**Exercise prompt**:
Each line from the one that has "SamlSample.v" through the final line of the listing is to be written out exactly, and no other line is.

**Extracted entries**:
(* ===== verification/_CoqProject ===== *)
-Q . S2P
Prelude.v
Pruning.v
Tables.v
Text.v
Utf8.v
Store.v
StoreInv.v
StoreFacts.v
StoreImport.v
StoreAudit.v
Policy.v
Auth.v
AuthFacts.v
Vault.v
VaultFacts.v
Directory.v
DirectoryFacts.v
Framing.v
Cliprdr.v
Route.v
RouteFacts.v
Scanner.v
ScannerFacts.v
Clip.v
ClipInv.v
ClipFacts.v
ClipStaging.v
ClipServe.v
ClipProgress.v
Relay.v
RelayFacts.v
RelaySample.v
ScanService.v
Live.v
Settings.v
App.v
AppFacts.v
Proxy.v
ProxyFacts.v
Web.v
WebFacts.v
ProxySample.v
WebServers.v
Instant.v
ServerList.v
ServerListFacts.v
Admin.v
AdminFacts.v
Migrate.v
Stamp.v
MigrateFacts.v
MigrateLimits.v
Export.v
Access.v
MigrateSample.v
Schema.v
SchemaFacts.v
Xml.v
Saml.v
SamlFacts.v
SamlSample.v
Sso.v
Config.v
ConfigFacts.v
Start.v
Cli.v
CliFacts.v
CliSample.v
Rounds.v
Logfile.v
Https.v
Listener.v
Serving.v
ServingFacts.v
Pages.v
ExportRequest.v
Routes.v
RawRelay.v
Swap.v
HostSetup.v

**Output below**:
SamlSample.v
Sso.v
Config.v
ConfigFacts.v
Start.v
Cli.v
CliFacts.v
CliSample.v
Rounds.v
Logfile.v
Https.v
Listener.v
Serving.v
ServingFacts.v
Pages.v
ExportRequest.v
Routes.v
RawRelay.v
Swap.v
HostSetup.v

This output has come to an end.